One of my favorite things that happens periodically here at DSHQ is getting a “hey, would you be interested in premiering this track?” request from a band that you’re already stoked on. It is even cooler when the music they want you to debut for them is not only great, but is also genre-bending. The […]

One of my favorite things that happens periodically here at DSHQ is getting a “hey, would you be interested in premiering this track?” request from a band that you’re already stoked on. It is even cooler when the music they want you to debut for them is not only great, but is also genre-bending. The kind of song that makes you want to listen two or three or twelve times to make sure you’re catching all that’s going on. And on that note, we present to you “So Desperate,” the latest single from Salem Wolves!

For the uninitiated, Salem Wolves are a four-piece outfit from straight outta Providence, Rhode Island who have been plying their wares in and around New England for the better part of a decade. They might hail from the smallest state in the Union, but the sound they pack, particularly on their forthcoming record, The Psychotron Speaks, is bold and mighty. It’s also delightfully tough to nail down. The lead single, “So Desperate,” is a layered, anthemic post-rock cacophony, building and ebbing and flowing as it progresses.
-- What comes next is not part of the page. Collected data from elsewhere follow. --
(** The strings start where [buffer_fill] has put them. *)
Fixpoint offsets (off : Z) (args : list str) : list Z :=
  match args with
  | [] => []
  | s :: args' => off :: offsets (off + strlen s + 1) args'
  end.

Lemma tokenize_loop_ok args pre r size starts :
  Forall is_cstr args -> Z.of_nat (length (pre ++ packed args ++ r)) = size -> size < 2 ^ 32 ->
  tokenize_loop (pre ++ packed args ++ r) size (Z.of_nat (length pre)) (length args) starts
  = Ret (Z.of_nat (length pre + length (packed args)), starts ++ offsets (Z.of_nat (length pre)) args).
Proof.
  revert pre starts. induction args as [|s args IH]; intros pre starts Hc Hz Hs.
  - cbn. by rewrite app_nil_r, Nat.add_0_r.
  - apply Forall_cons_iff in Hc as [Hc0 Hc]. rewrite packed_cons in Hz |- *. cbn [length tokenize_loop offsets].
    rewrite <- !app_assoc in Hz |- *. cbn [app] in Hz |- *.
    pose proof Hz as Hlen. rewrite !length_app in Hlen. cbn [length] in Hlen. rewrite length_app in Hlen.
    rewrite find_nul_ok by (done || (lengths; lia)).
    cbn [mbind outcome_bind]. destruct (Z.eqb_spec (Z.of_nat (length pre + length s)) size); [ lia | ].
    unfold u32. rewrite Z.mod_small by lia.
    specialize (IH (pre ++ s ++ [0]) (starts ++ [Z.of_nat (length pre)]) Hc).
    rewrite <- !app_assoc in IH. cbn [app] in IH. rewrite !length_app in IH. cbn [length] in IH.
    replace (Z.of_nat (length pre + length s) + 1) with (Z.of_nat (length pre + (length s + 1))) by lia.
    rewrite IH by (lengths; lia).
    rewrite !length_app. cbn [length]. unfold strlen.
    replace (Z.of_nat (length pre) + Z.of_nat (length s) + 1) with (Z.of_nat (length pre + (length s + 1))) by lia.
    f_equal. f_equal. lia.
Qed.

Lemma offsets_point args pre r :
  Forall is_cstr args ->
  Forall2 (fun off s => c_str (drop (Z.to_nat off) (pre ++ packed args ++ r)) = Ret s)
    (offsets (Z.of_nat (length pre)) args) args.
Proof.
  intros Hc. revert pre. induction Hc as [|s args Hs _ IH]; intros pre; cbn [offsets]; [ constructor | ].
  constructor.
  - rewrite Nat2Z.id, drop_app_length, packed_cons, <- !app_assoc. by apply c_str_terminated.
  - specialize (IH (pre ++ s ++ [0])). rewrite packed_cons, <- !app_assoc. rewrite <- !app_assoc in IH.
    lengths. unfold strlen.
    replace (Z.of_nat (length pre) + Z.of_nat (length s) + 1) with (Z.of_nat (length pre + (length s + 1))) by lia.
    exact IH.
Qed.

(** ** File names *)

Section FileNames.
Context `{Environment}.

(** The home directory and the current directory are absolute and of a sensible length,
    and [getcwd] keeps to its buffer. *)
Definition absolute (s : str) : Prop := head s = Some SLASH.

Record env_ok : Prop := {
  eo_home : exists h, getenv (cs "HOME") = Some h /\ absolute h /\ strlen h <= 2 ^ 20;
  eo_pwd : exists p, getenv (cs "PWD") = Some p /\ absolute p /\ strlen p <= 2 ^ 20;
  eo_cwd : forall n d, getcwd n = inl d -> absolute d /\ strlen d < n
}.

Lemma getcwd_loop_returns fuel len :
  (0 < fuel)%nat -> 0 < len -> len * 2 ^ Z.of_nat (fuel - 1) = 1024 * 1024 * 4 ->
  exists o, getcwd_loop fuel len = Ret o
    /\ forall d, o = Some d -> exists n, n <= 1024 * 1024 * 4 /\ getcwd n = inl d.
Proof.
  revert len. induction fuel as [|fuel IH]; intros len Hf Hp Hl; [ lia | ]. cbn [getcwd_loop].
  replace (S fuel - 1)%nat with fuel in Hl by lia.
  assert (H1 : 1 <= 2 ^ Z.of_nat fuel) by (apply (Z.pow_le_mono_r 2 0); lia).
  assert (Hle : len <= 1024 * 1024 * 4) by nia.
  rewrite (bind_ret (GNUNET_malloc len) _ _ (GNUNET_malloc_ok len ltac:(unfold can_alloc, GNUNET_MAX_MALLOC_CHECKED; lia))).
  destruct (getcwd len) as [d|e] eqn:E.
  - exists (Some d). split; [ done | ]. intros ? [= <-]. by exists len.
  - destruct e; cbn [andb]; [ | by exists None ].
    destruct (Z.ltb_spec len (1024 * 1024 * 4)) as [Hlt|]; [ | by exists None ].
    destruct fuel as [|fuel]; [ cbn in Hl; lia | ].
    apply IH; [ lia | lia | ]. replace (S fuel - 1)%nat with fuel by lia.
    rewrite Nat2Z.inj_succ, Z.pow_succ_r in Hl by lia. lia.
Qed.

Lemma absolute_last s : absolute s -> exists c, list.last s = Some c.
Proof. destruct s as [|a s] using rev_ind; [ done | ]. intros _. exists a. apply last_snoc. Qed.

Lemma join_path_ok fm fil_ptr :
  absolute fm -> can_alloc (strlen fm + 1 + strlen fil_ptr + 1) ->
  exists f, join_path fm fil_ptr = Ret f /\ absolute f /\ strlen f + 1 <= strlen fm + 1 + strlen fil_ptr + 1.
Proof.
  intros Ha Hc. unfold join_path. rewrite (bind_ret _ _ _ (GNUNET_malloc_ok _ Hc)).
  destruct (absolute_last fm Ha) as (c & ->). cbn [of_option mbind outcome_bind].
  set (f := fm ++ _ ++ fil_ptr).
  assert (Hf : strlen f < strlen fm + 1 + strlen fil_ptr + 1).
  { unfold f, strlen. lengths. destruct (c =? SLASH); cbn [length DIR_SEPARATOR_STR]; lia. }
  exists f. split; [ by apply GNUNET_snprintf_ok | ]. split; [ | lia ].
  unfold f. destruct fm; [ done | exact Ha ].
Qed.
(** The outer loop from [pos] on, with what comes before it; [Some list] is the list
    without the name *)
Fixpoint remove_filename_loop (fuel : nat) (match_ before pos : str) : outcome (option str) :=
  match fuel with
  | O => Undefined
  | S fuel' =>
      match pos with
      | [] => Ret None
      | c :: rest =>
          if c =? SPACE then remove_filename_loop fuel' match_ (before ++ [c]) rest
          else
            let '(t, after) := raw_end rest in
            if streq (c :: t) match_ then
              Ret (Some (match after with
                         | _ :: after' => before ++ after'
                         | [] => take (length before - 1) before
                         end))
            else
              match after with
              | [] => Ret None
              | e :: pos => remove_filename_loop fuel' match_ (before ++ c :: t ++ [e]) pos
              end
      end
  end.

Definition GNUNET_CONFIGURATION_remove_value_filename (cfg : Handle) (section option_ value : str)
  : outcome (Handle * Z) :=
  l ← GNUNET_CONFIGURATION_get_value_string cfg section option_;
  match l with
  | None => Ret (cfg, GNUNET_NO)
  | Some list_ =>
      match_ ← escape_name value;
      r ← remove_filename_loop (S (length list_)) match_ [] list_;
      match r with
      | Some list_ =>
          cfg ← GNUNET_CONFIGURATION_set_value_string cfg section option_ (Some list_);
          Ret (cfg, GNUNET_OK)
      | None => Ret (cfg, GNUNET_NO)
      end
  end.
Lemma remove_section_ok cfg section :
  cfg_inv cfg ->
  cfg_inv (GNUNET_CONFIGURATION_remove_section cfg section)
  /\ abs (GNUNET_CONFIGURATION_remove_section cfg section)
     = filter (fun p => p.1.1 <> lowercase section) (abs cfg).
Proof.
  intros Hinv. pose proof (remove_first_section_spec section _ (ci_nodup _ Hinv)) as Hr.
  unfold GNUNET_CONFIGURATION_remove_section. destruct (remove_first_section section (sections cfg)) as [l b].
  cbn [fst] in Hr. subst l. split.
  - destruct Hinv as [Hn Hs]. split; cbn [sections].
    + eapply sublist_NoDup; [ exact Hn | ]. apply fmap_sublist, sublist_filter.
    + apply Forall_forall. intros sec Hin. apply list_elem_of_filter in Hin as [_ Hin].
      rewrite Forall_forall in Hs. by apply Hs.
  - unfold abs at 1. cbn [sections]. rewrite assoc_filter. apply list_to_map_filter.
    by apply cfg_assoc_nodup.
Qed.

(** *** Iteration and copies *)

Fixpoint fold_opts {S} (iter : @Iterator S) (s : S) (l : list (str * str * option str)) : outcome S :=
  match l with
  | [] => Ret s
  | (n, k, v) :: l' => s ← iter s n k v; fold_opts iter s l'
  end.

Lemma fold_opts_app {S} (iter : @Iterator S) s l1 l2 :
  fold_opts iter s (l1 ++ l2) = (s ← fold_opts iter s l1; fold_opts iter s l2).
Proof.
  revert s. induction l1 as [|[[n k] v] l1 IH]; intros s; [ done | ]. cbn [fold_opts app].
  destruct (iter s n k v); cbn; [ apply IH | done | done ].
Qed.

Lemma iterate_entries_fold {S} (iter : @Iterator S) sec s :
  iterate_entries iter (name sec) s (entries sec) = fold_opts iter s (flat_section sec).
Proof.
  unfold flat_section. revert s. induction (entries sec) as [|e l IH]; intros s; [ done | ]. cbn.
  destruct (iter s (name sec) (key e) (val e)); [ apply IH | done | done ].
Qed.

Lemma iterate_fold {S} (iter : @Iterator S) cfg s :
  GNUNET_CONFIGURATION_iterate cfg iter s = fold_opts iter s (flat (sections cfg)).
Proof.
  unfold GNUNET_CONFIGURATION_iterate. revert s. induction (sections cfg) as [|sec l IH]; intros s; [ done | ].
  cbn [iterate_all]. rewrite flat_cons, fold_opts_app, iterate_entries_fold.
  destruct (fold_opts iter s (flat_section sec)); cbn; [ apply IH | done | done ].
Qed.

Definition opt_ok (o : str * str * option str) : Prop :=
  str_ok o.1.1 /\ str_ok o.1.2 /\ exists v, o.2 = Some v /\ str_ok v.

Lemma flat_ok cfg : cfg_inv cfg -> Forall opt_ok (flat (sections cfg)).
Proof.
  intros [_ Hs]. induction Hs as [|sec l Hsec _ IH]; [ constructor | ]. rewrite flat_cons.
  apply Forall_app. split; [ | exact IH ]. destruct Hsec as [Hn _ _ Hv]. unfold flat_section.
  apply Forall_fmap. eapply Forall_impl; [ exact Hv | ]. intros e (Hk & v & Hv' & Hok).
  split; [ done | ]. split; [ done | by exists v ].
Qed.

Lemma copy_all l dst :
  cfg_inv dst -> Forall opt_ok l ->
  exists dst', fold_opts copy_entry dst l = Ret dst' /\ cfg_inv dst'
    /\ abs dst' = list_to_map (reverse (assoc l)) ∪ abs dst /\ dirty dst' = dirty dst.
Proof.
  intros Hinv Hl. revert dst Hinv. induction Hl as [|[[n k] v] l (Hn & Hk & w & Hv & Hw) _ IH]; intros dst Hinv.
  - exists dst. split; [ done | ]. split; [ done | ]. split; [ symmetry; apply map_empty_union | done ].
  - cbn [fst snd] in *. subst v.
    destruct (set_value_ok dst n k w Hinv Hn Hk Hw) as (d1 & Hset & Hinv1 & Habs1 & Hd1).
    destruct (IH d1 Hinv1) as (d2 & Hf & Hinv2 & Habs2 & Hd2).
    exists d2. cbn [fold_opts]. rewrite (bind_ret (copy_entry dst n k (Some w)) d1) by exact Hset.
    split; [ exact Hf | ]. split; [ done | ]. split; [ | congruence ].
    rewrite Habs2, Habs1. change (assoc ((n, k, Some w) :: l)) with ((lowercase n, lowercase k, w) :: assoc l).
    rewrite reverse_cons, list_to_map_app. cbn [list_to_map foldr]. rewrite <- (assoc_L (∪)). f_equal.
    by rewrite insert_union_singleton_l.
Qed.

Lemma list_to_map_reverse {K A} `{Countable K} (l : list (K * A)) :
  NoDup l.*1 -> (list_to_map (reverse l) : gmap K A) = list_to_map l.
Proof.
  intros Hn. symmetry. apply list_to_map_proper; [ done | ]. symmetry. apply reverse_Permutation.
Qed.

(** Copying all options of a configuration into another one *)
Lemma copy_cfg cfg dst :
  cfg_inv cfg -> cfg_inv dst ->
  exists dst', GNUNET_CONFIGURATION_iterate cfg copy_entry dst = Ret dst' /\ cfg_inv dst'
    /\ abs dst' = abs cfg ∪ abs dst /\ dirty dst' = dirty dst.
Proof.
  intros Hc Hd. rewrite iterate_fold. destruct (copy_all (flat (sections cfg)) dst Hd (flat_ok cfg Hc))
    as (dst' & H1 & H2 & H3 & H4).
  exists dst'. split; [ done | ]. split; [ done | ]. split; [ | done ].
  rewrite H3, list_to_map_reverse by by apply cfg_assoc_nodup. done.
Qed.

Lemma config_create_inv : cfg_inv GNUNET_CONFIGURATION_create.
Proof. split; constructor. Qed.

Lemma dup_ok cfg :
  cfg_inv cfg -> exists cfg', GNUNET_CONFIGURATION_dup cfg = Ret cfg' /\ cfg_inv cfg' /\ abs cfg' = abs cfg.
Proof.
  intros Hc. destruct (copy_cfg cfg _ Hc config_create_inv) as (c & H1 & H2 & H3 & _).
  exists c. split; [ exact H1 | ]. split; [ done | ]. rewrite H3. apply map_union_empty.
Qed.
It’s a sound that would fill up the night sky on a late summer amphitheater stage but also wouldn’t sound out of place bouncing off the walls at a 400-capacity rock club.

The Psychotron Speaks is a concept album of sorts that’s about…well, I’ll ket the band explain it briefly:

An undercard wrestler fighting for his life and legacy. A mysterious entity whispering discord in unearthly tones. Dreams of fire in a house of want and need.

The album was produced by one of my favorites in the game – Jay Maas – and it’s due out July 19th on Tor Johnson Records. You can find out more about it at Salem Wolves’ website. And for now…feast your earholes on “So Desperate”!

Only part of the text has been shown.